Mr. Conover said part of the plan for the Boathouse is to enhance the harbor and emphasize its role as the hub of the Main street and the town. He said a retail store on the ground floor of the project and a restaurant will be open during the shoulder seasons and possibly year-round, and space will be available for things such as weddings and town functions.
“So many of these staples of our community have already left downtown, which has created this vacuum that has been filled by seasonal businesses,” Mr. Conover said. “We always felt that an anchor business along the harbor might put some life into Main street and the [rest of] downtown. We hope we can start something.”
Plans to spruce up the rest of Main street and the downtown area are being headed by two groups: the town beautification committee and the Edgartown board of trade, which was revived and reconstituted four years ago.
In a short period of time, the beautification committee has installed new planters, benches and lamps, and has worked to improve the aesthetics of the downtown while preserving its historic charm.
Meanwhile, the board of trade has revived townwide events like the Fourth of July fireworks, launched new endeavors such as the sand castle contest at South Beach and the Martha’s Vineyard food and wine festival, and breathed new life into old traditions like the Christmas in Edgartown festival.

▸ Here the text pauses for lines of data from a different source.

Lemma indep_http_post E a to payload :
  indep (http_post (with_audit a E) to payload) (http_post E to payload).
Proof.
  intros w1 w2 Hw. unfold http_post. cbn. destruct Hw.
  replace (http_posts w1) with (http_posts w2) by done.
  destruct (http_post_at E (http_posts w2)); cbn;
    (split; [done |]); split; cbn; congruence.
Qed.

Lemma indep_add_seller E a s : indep (add_seller (with_audit a E) s) (add_seller E s).
Proof.
  intros w1 w2 Hw. rewrite !add_seller_runs.
  change (stored_seller (with_audit a E) s) with (stored_seller E s).
  destruct (stored_seller E s) as [row |]; [| by split].
  destruct Hw. replace (sellers w1) with (sellers w2) by done.
  destruct (existsb _ _); cbn; (split; [done |]); split; cbn; congruence.
Qed.

Ltac env_simpl :=
  cbn [with_audit dialect numeric_12_2 utcnow_at http_post_at randbelow_at uuid4_at media_url_of
       http_get unlink_ok UUID uuid_str UPLOAD_DIR CATALOG_BASE_URL autoflush].

Ltac indep_side :=
  let H := fresh in
  intros ? ? H; destruct H; cbn;
  repeat match goal with |- context [if ?b then _ else _] => destruct b end;
  (congruence || (split; cbn; congruence)).

Ltac indep_step :=
  lazymatch goal with
  | |- indep (mbind _ (log_action _ _ _ _ _ _ _)) _ => apply indep_log_then
  | |- indep (mbind _ _) (mbind _ _) => apply indep_bind; [| intros ?]
  | |- indep (mret _) _ => apply indep_ret
  | |- indep (raise _) _ => apply indep_raise
  | |- indep spin _ => apply indep_spin
  | |- indep (gets _) _ => apply indep_gets; indep_side
  | |- indep (modify _) _ => apply indep_modify; indep_side
  | |- indep (try_except_http _ _) _ => apply indep_try_except_http
  | |- indep (utcnow _) _ => apply indep_utcnow
  | |- indep (uuid4 _) _ => apply indep_uuid4
  | |- indep (secrets_choice _ _) _ => apply indep_secrets_choice
  | |- indep (http_post _ _ _) _ => apply indep_http_post
  | |- indep (add_seller _ _) _ => apply indep_add_seller
  | |- indep (match ?x with _ => _ end) _ => destruct x
  end.

Lemma indep_send_text_message E a to n :
  indep (send_text_message (with_audit a E) to n) (send_text_message E to n).
Proof. unfold send_text_message. repeat indep_step. Qed.

Lemma indep_send_image_message E a to u c :
  indep (send_image_message (with_audit a E) to u c) (send_image_message E to u c).
Proof. unfold send_image_message. repeat indep_step. Qed.

Lemma indep_send_interactive_buttons E a to n bs :
  indep (send_interactive_buttons (with_audit a E) to n bs)
        (send_interactive_buttons E to n bs).
Proof. unfold send_interactive_buttons. repeat indep_step. Qed.

Lemma indep_send_upload_confirmation E a to n i u p :
  indep (send_upload_confirmation (with_audit a E) to n i u p)
        (send_upload_confirmation E to n i u p).
Proof.
  unfold send_upload_confirmation. env_simpl.
  indep_step; [apply indep_send_image_message |].
  destruct (negb a0); [indep_step | apply indep_send_interactive_buttons].
Qed.

Lemma indep_choices E a n : indep (choices (with_audit a E) n) (choices E n).
Proof.
  induction n as [| n IH]; cbn [choices]; [indep_step |].
  indep_step; [indep_step |]. indep_step; [exact IH | indep_step].
Qed.

Lemma indep_retry_slug E a fuel : ∀ slug,
  indep (retry_slug (with_audit a E) fuel slug) (retry_slug E fuel slug).
Proof.
  induction fuel as [| fuel IH]; intros slug; cbn [retry_slug]; [indep_step |].
  unfold query_seller_by_slug. indep_step; [indep_step |].
  destruct a0; [| indep_step].
  indep_step; [apply indep_choices | apply IH].
Qed.

Lemma indep_unique_slug E a fuel :
  indep (unique_slug (with_audit a E) fuel) (unique_slug E fuel).
Proof.
  unfold unique_slug, generate_catalog_slug.
  indep_step; [apply indep_choices | apply indep_retry_slug].
Qed.

Lemma indep_add_product E a p : indep (add_product (with_audit a E) p) (add_product E p).
Proof.
  intros w1 w2 Hw. rewrite !add_product_runs.
  change (stored_product (with_audit a E) p) with (stored_product E p).
  destruct (stored_product E p) as [row |]; [| by split].
  destruct Hw. replace (products w1) with (products w2) by done.
  destruct (products w2 !! Product.id p); cbn; (split; [done |]);
    split; cbn; congruence.
Qed.

Lemma indep_auto_register_seller E a fuel phone :
  indep (auto_register_seller (with_audit a E) fuel phone)
        (auto_register_seller E fuel phone).
Proof.
  unfold auto_register_seller, send_welcome_message, catalog_url_of. env_simpl.
  indep_step; [apply indep_unique_slug |].
  indep_step; [indep_step |]. indep_step; [indep_step |].
  indep_step. indep_step; [apply indep_send_text_message | indep_step].
Qed.
Lemma createBooking_rejection_messages_witness :
  fst (createBooking (mkParams "ride-9" "passenger-1" 1) Samples.world0) =
    Ret (mkCreateBookingResult None (Some (ErrorObj "Failed to verify ride availability"))) /\
  fst (createBooking Samples.three_seats Samples.world_closed) =
    Ret (mkCreateBookingResult None
           (Some (ErrorObj "This ride is no longer available for booking"))) /\
  fst (createBooking Samples.three_seats Samples.world0) =
    Ret (mkCreateBookingResult None (Some (ErrorObj "Only 2 seats available"))).
Proof.
  split; [| split].
  - apply (createBooking_rejection_messages Samples.world0
             (mkParams "ride-9" "passenger-1" 1) eq_refl).
    vm_compute. reflexivity.
  - apply (createBooking_rejection_messages Samples.world_closed Samples.three_seats eq_refl)
      with (ride := Samples.closed_ride).
    + vm_compute. reflexivity.
    + cbn. discriminate.
  - apply (createBooking_rejection_messages Samples.world0 Samples.three_seats eq_refl)
      with (ride := Samples.ride1).
    + vm_compute. reflexivity.
    + reflexivity.
    + cbn. lia.
Defined.

(** ** handleBookingRequest and updateBookingStatus at their edges *)

(** handleBookingRequest never throws: it always resolves to a result
    in which success is true exactly when error is null, and a true
    success means the status update was served. *)
Theorem handleBookingRequest_always_resolves (bookingId : string) (decision : Decision)
    (w : World) :
  exists r w',
    handleBookingRequest bookingId decision w = (Ret r, w') /\
    (success r = true <-> handle_error r = None) /\
    (success r = true -> fault (next_tick w) = None).
Proof.
  unfold handleBookingRequest, try_catch, bind, update_status.
  match goal with |- context [request ?ev ?exec w] =>
    destruct (request_cases ev exec w) as [(Hf1 & r1 & s1 & ->) | [(e & ->) | (e & ->)]]
  end.
  - destruct (error r1) as [updateError|].
    { unfold throw, console_error, ret. cbn. eexists _, _. split; [reflexivity |].
      cbn. split; [split; discriminate | discriminate]. }
    destruct (data r1) as [b|].
    2:{ unfold throw, console_error, ret. cbn. eexists _, _. split; [reflexivity |].
        cbn. split; [split; discriminate | discriminate]. }
    destruct decision, (joined_rides b) as [[rid ride]|];
      try (unfold ret; cbn; eexists _, _; split; [reflexivity |]; cbn; tauto).
    cbv beta. unfold rpc_update_ride_seats.
    match goal with |- context [request ?ev ?exec ?w1] =>
      destruct (request_cases ev exec w1) as [(Hf2 & r2 & s2 & ->) | [(e & ->) | (e & ->)]]
    end.
    + destruct (error r2); unfold throw, console_error, ret; cbn;
        eexists _, _; (split; [reflexivity |]); cbn;
        first [tauto | split; [split; discriminate | discriminate]].
    + unfold console_error, ret. cbn. eexists _, _. split; [reflexivity |].
      cbn. split; [split; discriminate | discriminate].
    + unfold throw, console_error, ret. cbn. eexists _, _. split; [reflexivity |].
      cbn. split; [split; discriminate | discriminate].
  - unfold console_error, ret. cbn. eexists _, _. split; [reflexivity |].
    cbn. split; [split; discriminate | discriminate].
  - unfold throw, console_error, ret. cbn. eexists _, _. split; [reflexivity |].
    cbn. split; [split; discriminate | discriminate].
Qed.

Lemma handleBookingRequest_always_resolves_witness :
  exists r w',
    handleBookingRequest "booking-0" rejected Samples.offline_world = (Ret r, w') /\
    (success r = true <-> handle_error r = None) /\
    (success r = true -> fault (next_tick Samples.offline_world) = None).
Proof.
  exact (handleBookingRequest_always_resolves "booking-0" rejected Samples.offline_world).
Defined.

(** For a booking id that is not in the table, handleBookingRequest
    reports a failure with the client library's no-row error (its
    message when it is an Error, the generic text otherwise), calls no
    seat procedure and changes nothing in the store. *)
Theorem handleBookingRequest_unknown_booking (bookingId : string) (decision : Decision)
    (w : World) :
  fault (next_tick w) = None ->
  bookings (store_seen w) !! bookingId = None ->
  exists w',
    handleBookingRequest bookingId decision w =
      (Ret (mkHandleResult false
              (Some (if instanceof_Error (no_rows (backend w))
                     then message (no_rows (backend w))
                     else "Failed to handle booking request"))), w') /\
    store w' = store_seen w /\
    rpc_calls (log w') = rpc_calls (log w).
Proof.
  intros Hf Hnone.
  unfold handleBookingRequest, try_catch, bind, update_status, request.
  rewrite Hf, Hnone. cbn [failed error].
  unfold throw, console_error, ret. cbn.
  eexists. split; [reflexivity |]. cbn. split; [reflexivity |].
  unfold rpc_calls. rewrite !omap_app. cbn. rewrite !app_nil_r. reflexivity.
Qed.

Lemma handleBookingRequest_unknown_booking_witness :
  exists w',
    handleBookingRequest "booking-7" approved Samples.world0 =
      (Ret (mkHandleResult false (Some "Failed to handle booking request")), w') /\
    store w' = store_seen Samples.world0 /\
    rpc_calls (log w') = rpc_calls (log Samples.world0).
Proof.
  apply (handleBookingRequest_unknown_booking "booking-7" approved Samples.world0).
  - reflexivity.
  - vm_compute. reflexivity.
Defined.

(** Approval is two requests with no compensation between them: when
    the status update is served and the seat procedure then fails,
    handleBookingRequest reports a failure while the booking stays
    confirmed. *)
Theorem handleBookingRequest_failed_seats_keeps_confirmed (w : World) (bookingId : string)
    (b : Booking) (ride : Ride) (f : Fault) :
  fault (next_tick w) = None ->
  bookings (store_seen w) !! bookingId = Some b ->
  rides (store_seen w) !! ride_id b = Some ride ->
  fault (hd quiet (tl (schedule w))) = Some f ->
  keeps_booking bookingId (before (hd quiet (tl (schedule w)))) ->
  exists text w',
    handleBookingRequest bookingId approved w = (Ret (mkHandleResult false (Some text)), w') /\
    status_of w' bookingId = Some confirmed /\
    rpc_calls (log w') = rpc_calls (log w) ++ [(ride_id b, seats_booked b)].
Proof.
  intros Hf Hb Hr Hfault Hothers.
  unfold handleBookingRequest, try_catch, bind.
  rewrite (update_status_found w bookingId confirmed b Hf Hb).
  cbn [ok error data]. unfold with_ride.
  cbn [rides ride_id set_status joined_rides row seats_booked].
  rewrite Hr. cbn [fmap option_fmap option_map].
  unfold rpc_update_ride_seats, request.
  set (w1 := served w _ _).
  assert (Hf1 : fault (next_tick w1) = Some f) by exact Hfault.
  assert (Hkept : status_of (served w1 (RpcUpdateRideSeats (ride_id b) (seats_booked b))
                               (store_seen w1)) bookingId = Some confirmed).
  { unfold status_of, store_seen. cbn [store served].
    change (next_tick w1) with (hd quiet (tl (schedule w))).
    rewrite (Hothers (store w1)). cbn. rewrite lookup_insert_eq. reflexivity. }
  assert (Hcalls : rpc_calls (log (served w1 (RpcUpdateRideSeats (ride_id b) (seats_booked b))
                                     (store_seen w1)) ++ [ConsoleError "Error handling booking request:"]) =
                   rpc_calls (log w) ++ [(ride_id b, seats_booked b)]).
  { unfold rpc_calls. cbn. rewrite !omap_app. cbn. rewrite !app_nil_r. reflexivity. }
  rewrite Hf1.
  destruct f as [e|e]; unfold throw, console_error, ret; cbn [failed error fst snd];
    eexists _, _; (split; [reflexivity |]); cbn [store log]; (split; [exact Hkept | exact Hcalls]).
Qed.

Lemma handleBookingRequest_failed_seats_keeps_confirmed_witness :
  exists text w',
    handleBookingRequest "booking-0" approved
      (mkWorld Samples.store_pending Samples.server
         [quiet; mkTick (fun s => s) (Some (RespondsError (ErrorObj "function not found")))] []) =
      (Ret (mkHandleResult false (Some text)), w') /\
    status_of w' "booking-0" = Some confirmed /\
    rpc_calls (log w') = [("ride-1", 1)].
Proof.
  apply (handleBookingRequest_failed_seats_keeps_confirmed
           (mkWorld Samples.store_pending Samples.server
              [quiet; mkTick (fun s => s) (Some (RespondsError (ErrorObj "function not found")))] [])
           "booking-0" (mkBooking "ride-1" "passenger-0" 1 pending) Samples.ride1
           (RespondsError (ErrorObj "function not found"))).
  - reflexivity.
  - vm_compute. reflexivity.
  - vm_compute. reflexivity.
  - reflexivity.
  - intros s. reflexivity.
Defined.

(** updateBookingStatus has no try/catch: it throws exactly when its
    request rejects, with the rejection.  Whatever happens, it issues
    one request, calls no seat procedure, and writes at most the one
    booking row: rides and all other bookings are as the request found
    them. *)
Theorem updateBookingStatus_one_row (bookingId : string) (st : BookingStatus) (w : World) :
  let run := updateBookingStatus bookingId st w in
  (forall e, fst run = Throw e <-> fault (next_tick w) = Some (Rejects e)) /\
  rides (store (snd run)) = rides (store_seen w) /\
  (forall other, other <> bookingId ->
     bookings (store (snd run)) !! other = bookings (store_seen w) !! other) /\
  log (snd run) = log w ++ [UpdateBookingStatus bookingId st].
Proof.
  cbv zeta. unfold updateBookingStatus, bind, update_status, request.
  destruct (fault (next_tick w)) as [[e|e]|]; cbn.
  - repeat split; try reflexivity; intros; congruence.
  - repeat split; try reflexivity; intros; congruence.
  - destruct (bookings (store_seen w) !! bookingId) as [b|] eqn:Hb; cbn;
      repeat split; try reflexivity; try (intros; congruence).
    intros other Hne. apply lookup_insert_ne. congruence.
Qed.

Lemma updateBookingStatus_one_row_witness :
  let run := updateBookingStatus "booking-0" confirmed Samples.offline_world in
  fst run = Throw (PlainObj "Failed to fetch") /\
  rides (store (snd run)) = rides (store_seen Samples.offline_world) /\
  log (snd run) = [UpdateBookingStatus "booking-0" confirmed].
Proof.
  destruct (updateBookingStatus_one_row "booking-0" confirmed Samples.offline_world)
    as (Hthrow & Hrides & _ & Hlog).
  split; [apply Hthrow; reflexivity |]. split; [exact Hrides | exact Hlog].
Defined.

End BookingMore.

(** * Properties of the cancel hook *)
Module CancelFacts.
Import Bookings.
Import Control.
Import CancelHook.

(** The request behind cancelBooking, in the three ways it can go. *)
Lemma cancel_request_cases (bookingId : string) (w : World) :
  (exists e, updateBookingStatus bookingId cancelled w =
               (Throw e, served w (UpdateBookingStatus bookingId cancelled) (store_seen w)) /\
             fault (next_tick w) = Some (Rejects e)) \/
  (exists e, updateBookingStatus bookingId cancelled w =
               (Ret (mkUpdateStatusResult None (Some e)),
                served w (UpdateBookingStatus bookingId cancelled) (store_seen w)) /\
             (fault (next_tick w) = Some (RespondsError e) \/
              fault (next_tick w) = None /\ bookings (store_seen w) !! bookingId = None /\
              e = no_rows (backend w))) \/
  (exists b, updateBookingStatus bookingId cancelled w =
               (Ret (mkUpdateStatusResult
                       (Some (mkBookingWithRide bookingId (set_status b cancelled) None)) None),
                served w (UpdateBookingStatus bookingId cancelled)
                  (mkStore (rides (store_seen w))
                     (<[bookingId := set_status b cancelled]> (bookings (store_seen w))))) /\
             fault (next_tick w) = None /\ bookings (store_seen w) !! bookingId = Some b).
Proof.
  unfold updateBookingStatus, bind, update_status, request.
  destruct (fault (next_tick w)) as [[e|e]|].
  - left. eauto.
  - right. left. exists e. cbn. eauto.
  - destruct (bookings (store_seen w) !! bookingId) as [b|].
    + right. right. exists b. cbn. eauto.
    + right. left. exists (no_rows (backend w)). cbn. eauto 10.
Qed.

(** cancelBooking never throws, even though updateBookingStatus can.
    Whatever the request does, loading is false afterwards and exactly
    one notification has been shown: the success text with a null error
    state when a booking is returned, or the error text, also kept as
    the hook's error, when undefined is returned. *)
Theorem cancelBooking_always_settles (bookingId : string) (h : Hook) :
  exists r h' note,
    cancelBooking bookingId h = (Ret r, h') /\
    loading h' = false /\
    notifications h' = notifications h ++ [note] /\
    match r with
    | Returned _ =>
        note = ("Ride cancelled successfully", notify_success) /\ hook_error h' = None
    | Undefined =>
        snd note = notify_error /\ hook_error h' = Some (fst note)
    end.
Proof.
  unfold cancelBooking, finally, try_catch, bind, setLoading, setError, booking_service, lift.
  cbn [remote].
  destruct (cancel_request_cases bookingId (remote h))
    as [(e & -> & _) | [(e & -> & _) | (b & -> & _)]];
    cbn [update_error updated_booking]; unfold throw, showNotification, ret; cbn;
    eexists _, _, _; (split; [reflexivity |]); cbn; auto.
Qed.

Christina Cook, a board of trade member and owner of the Christina Gallery, said the board would love to see more year-round businesses come to downtown. But she noted that the current trend is for more seasonal businesses to open, which is largely driven by the economics and demographics of the town.
“There are a lot more people in Edgartown who own two or three homes who only come here for a few months. We would love to see more businesses stay open year-round. But it’s hard because a lot of businesses lose money in the winter and just can’t afford to stay open,” she said.
“Main street,” she said, “has changed over the years.”